L’action de Rogue One se situe peu de temps (très peu de temps même) avant Un Nouvel Espoir (alias l’épisode IV de la Guerre des Étoiles, chronologiquement le premier sorti en 1977).

 

 

Des années plus tôt, Galen Erso (Mads Mikkelsen), un brillant ingénieur est retrouvé et recruté « de force » par l’Empire et en particulier par le Directeur Krennic (Ben Mendelson), un ancien ami ( ?) pour venir achevé ce qu’il avait commencé quelques années auparavant en tant que scientifique de l’Empire : la destructrice Étoile de la Mort (dont les premiers plans sont aperçus à la fin de l’épisode III). De fait Galen avait déserté l’Empire avec sa famille.

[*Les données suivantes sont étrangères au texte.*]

(** * WaterViscosityIAPWS: viscosity of water by the IAPWS formulation

    A shallow embedding of [FEM/Material/Fluid/Viscosity/WaterViscosityIAPWS.cpp]
    and the proofs of its stated properties.  The code is embedded in three
    readings, each of them statement by statement.

    Exact arithmetic.  A C++ [double] is an exact real number or the single
    value [NonFin], which stands for the non-finite values.  The finite
    operations are those of [R]: there is no rounding, no overflow and no
    underflow.  A division by zero and the square root of a negative number
    give [NonFin], and [NonFin] is absorbing.  This reading says what the
    expressions of the code mean as formulas.  It agrees with the doubles
    that the code returns, up to rounding, where every intermediate value is
    a finite double of moderate size; what is stated in it is restricted to
    such ranges of [T] and [rho], or says no more than that a result is not
    finite where a square root of a negative number or a division by an
    exact zero makes it so.

    Binary64 arithmetic ([B64]).  A [double] is an IEEE 754 binary64 number
    of the kernel, with correctly rounded operations, signed zeros,
    infinities and NaN; [std::exp] is a parameter.  This reading gives the
    very doubles that the code returns.  It is used for what holds of every
    double, at the special values, and at the doubles where a statement
    fails through cancellation, overflow or rounding.

    Explicit memory ([Mem]).  The binary64 reading once more, with the two
    tables and the live vectors in a memory that is passed along, to state
    what a call leaves behind.

    Memory accesses.  [std::vector<double>] and the two constant tables are
    lists; every indexed read and write is checked, and an access out of
    range is a fault ([None]) of the computation monad. *)

From Stdlib Require Import Reals Lra Lia List Arith.
From Stdlib Require Floats Uint63 ZArith.
Import ListNotations.

Set Warnings "-inexact-float".

(** ** The type of doubles *)

Inductive double : Type :=
| Fin (r : R)
| NonFin.

Declare Scope double_scope.
Delimit Scope double_scope with D.
Bind Scope double_scope with double.

Module Double.

Definition add (x y : double) : double :=
  match x, y with
  | Fin a, Fin b => Fin (a + b)
  | _, _ => NonFin
  end.

Definition sub (x y : double) : double :=
  match x, y with
  | Fin a, Fin b => Fin (a - b)
  | _, _ => NonFin
  end.

Definition mul (x y : double) : double :=
  match x, y with
  | Fin a, Fin b => Fin (a * b)
  | _, _ => NonFin
  end.

(** [a / 0] is an infinity or (for [0 / 0]) a NaN. *)
Definition div (x y : double) : double :=
  match x, y with
  | Fin a, Fin b => if Req_dec_T b 0 then NonFin else Fin (a / b)
  | _, _ => NonFin
  end.

(** [std::sqrt] of a negative number is a NaN. *)
Definition sqrt (x : double) : double :=
  match x with
  | Fin a => if Rlt_dec a 0 then NonFin else Fin (R_sqrt.sqrt a)
  | NonFin => NonFin
  end.

(** [std::exp]. *)
Definition exp (x : double) : double :=
  match x with
  | Fin a => Fin (Rtrigo_def.exp a)
  | NonFin => NonFin
  end.

(** [static_cast<double>(i)] for a loop counter [i]. *)
Definition of_int (i : nat) : double := Fin (INR i).

(** Integer power by repeated multiplication; [x^0 = 1] also for a
    non-finite [x], as for [std::pow]. *)
Fixpoint pow (x : double) (n : nat) : double :=
  match n with
  | O => Fin 1
  | S n' => mul x (pow x n')
  end.


End Double.

Arguments Double.add !x !y : simpl nomatch.
Arguments Double.sub !x !y : simpl nomatch.
Arguments Double.mul !x !y : simpl nomatch.
Arguments Double.div !x !y : simpl nomatch.
Arguments Double.sqrt !x : simpl nomatch.
Arguments Double.exp !x : simpl nomatch.

Infix "+" := Double.add : double_scope.
Infix "-" := Double.sub : double_scope.
Infix "*" := Double.mul : double_scope.
Infix "/" := Double.div : double_scope.

(** ** The computation monad: checked memory accesses *)

Definition M (A : Type) : Type := option A.

Definition ret {A : Type} (a : A) : M A := Some a.

Definition bind {A B : Type} (c : M A) (k : A -> M B) : M B :=
  match c with
  | Some a => k a
  | None => None
  end.

Notation "x <- c ;; k" := (bind c (fun x => k))
  (at level 61, c at next level, right associativity).
Notation "' p <- c ;; k" := (bind c (fun x => let 'p := x in k))
  (at level 61, p pattern, c at next level, right associativity).

(** [v[i]] as an rvalue. *)
Definition vec_get {A : Type} (v : list A) (i : nat) : M A := nth_error v i.

(** [v[i] = x]. *)
Fixpoint vec_set {A : Type} (v : list A) (i : nat) (x : A) : M (list A) :=
  match v, i with
  | [], _ => None
  | _ :: v', O => Some (x :: v')
  | y :: v', S i' =>
      match vec_set v' i' x with
      | Some w => Some (y :: w)
      | None => None
      end
  end.

(** [std::vector<double> v(n)]: [n] value-initialised elements. *)
Definition vec_new (n : nat) : list double := repeat (Fin 0) n.

(** [for (int i = lo; i < hi; i++) body], the mutated locals as the loop
    state [s]. *)
Fixpoint for_loop {S : Type} (i n : nat) (body : nat -> S -> M S) (s : S) : M S :=
  match n with
  | O => ret s
  | Datatypes.S n' => s' <- body i s ;; for_loop (Datatypes.S i) n' body s'
  end.

Definition for_range {S : Type} (lo hi : nat) (body : nat -> S -> M S) (s : S) : M S :=
  for_loop lo (hi - lo) body s.

(** ** The program *)

Open Scope R_scope.

(** The decimal constants of the two tables, as written in the source. *)
Definition Hi_tab : list R :=
  [1.67752; 2.20462; 0.6366564; -0.241605].

Definition Hij_tab : list (list R) :=
  [ [0.520094; 0.222531; -0.281378; 0.161913; -0.0325372; 0; 0];
    [0.0850895; 0.999115; -0.906851; 0.257399; 0; 0; 0];
    [-1.08374; 1.88797; -0.772479; 0; 0; 0; 0];
    [-0.289555; 1.26613; -0.489837; 0; 0.0698452; 0; -0.00435673];
    [0; 0; -0.25704; 0; 0; 0.00872102; 0];
    [0; 0.120573; 0; 0; 0; 0; -0.000593264] ].

(** [static const double Hi[4]] and [static const double Hij[6][7]]. *)
Definition Hi : list double := map Fin Hi_tab.

Definition Hij : list (list double) := map (map Fin) Hij_tab.

(** [Hij[i][j]]. *)
Definition Hij_get (i j : nat) : M double :=
  row <- vec_get Hij i ;; vec_get row j.

Definition _ref_T : double := Fin 647.096.
Definition _ref_rho : double := Fin 322.0.
Definition _ref_mu : double := Fin 1.0e-6.

Definition computeBarMu0Factor (barT : double) : M double :=
  ' (sum_val, barT_i) <-
    for_range 0 4
      (fun i '(sum_val, barT_i) =>
         h <- vec_get Hi i ;;
         ret (sum_val + h / barT_i, barT_i * barT)%D)
      (Fin 0, Fin 1) ;;
  ret sum_val.

Definition computeSeriesFactorTForMu1 (barT : double) : M (list double) :=
  let series_factorT := vec_new 6 in
  series_factorT <- vec_set series_factorT 0 (Fin 1) ;;
  let barT_fac := (Fin 1 / barT - Fin 1.0)%D in
  for_range 1 6
    (fun i series_factorT =>
       prev <- vec_get series_factorT (i - 1) ;;
       vec_set series_factorT i (prev * barT_fac)%D)
    series_factorT.

Definition computeSeriesFactorRhoForMu1 (bar_rho : double) : M (list double) :=
  let series_factorRho := vec_new 7 in
  series_factorRho <- vec_set series_factorRho 0 (Fin 1) ;;
  for_range 1 7
    (fun i series_factorRho =>
       prev <- vec_get series_factorRho (i - 1) ;;
       vec_set series_factorRho i (prev * (bar_rho - Fin 1.0))%D)
    series_factorRho.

Il abandonne derrière lui sa jeune fille Jyn Erso (Felicity Jones) qui réussit à échapper aux Impériaux et se réfugie auprès du rebelle indépendant Saw Gerrera (Forect Whitaker).

 

 

Retour au présent, le capitaine rebelle Cassian Andor (Diego Luna) aux ordres du conseil dont Mon Mothma (Gennevieve O’Reilly) a pour mission de retrouver un pilote impérial déserteur qui détiendrait des informations sur une arme redoutable mise au point par l’Empire. Bodhi Rook (Riz Ahmed), le pilote en question, s’est rendu sur la planète Lah’mu pour contacter Gerrera ami de Galen. Toutefois et bien qu’il soit un rebelle, Gerrera est méfiant, vindicatif et assez particulier ; pour l’approcher et gagner sa confiance, il faut donc un laissez-passer à Cassian et son droïde K-2SO qu’ils vont trouver en la personne de Jyn, devenue adulte et actuellement emprisonnée.  Au passage, deux autres personnes se joindront à leur quête : Baze Malbus (Jiang Wen) qui a un faible pour les armes lourdes et son ami Chirrut Imwe (Donnie Yen), un adepte mineur de la force qui s’en sert pour compenser sa cécité.

 

 

Ensemble, ils vont partir en quête des fameux plans de l’Étoile Noire d’une planète à une autre ; ces fameux plans qui serviront d’introduction à un Nouvel Espoir via Leia Organa et R2D2.

 

Rogue One est un Spin off sans en être un, puisqu’il s’emboîte très parfaitement dans la série des 6 premiers films, (bien mieux que le 7 en fait), mais bien sûr en utilisant de nouveaux personnages pour ce one shot – aucun Rogue Two n’est prévu.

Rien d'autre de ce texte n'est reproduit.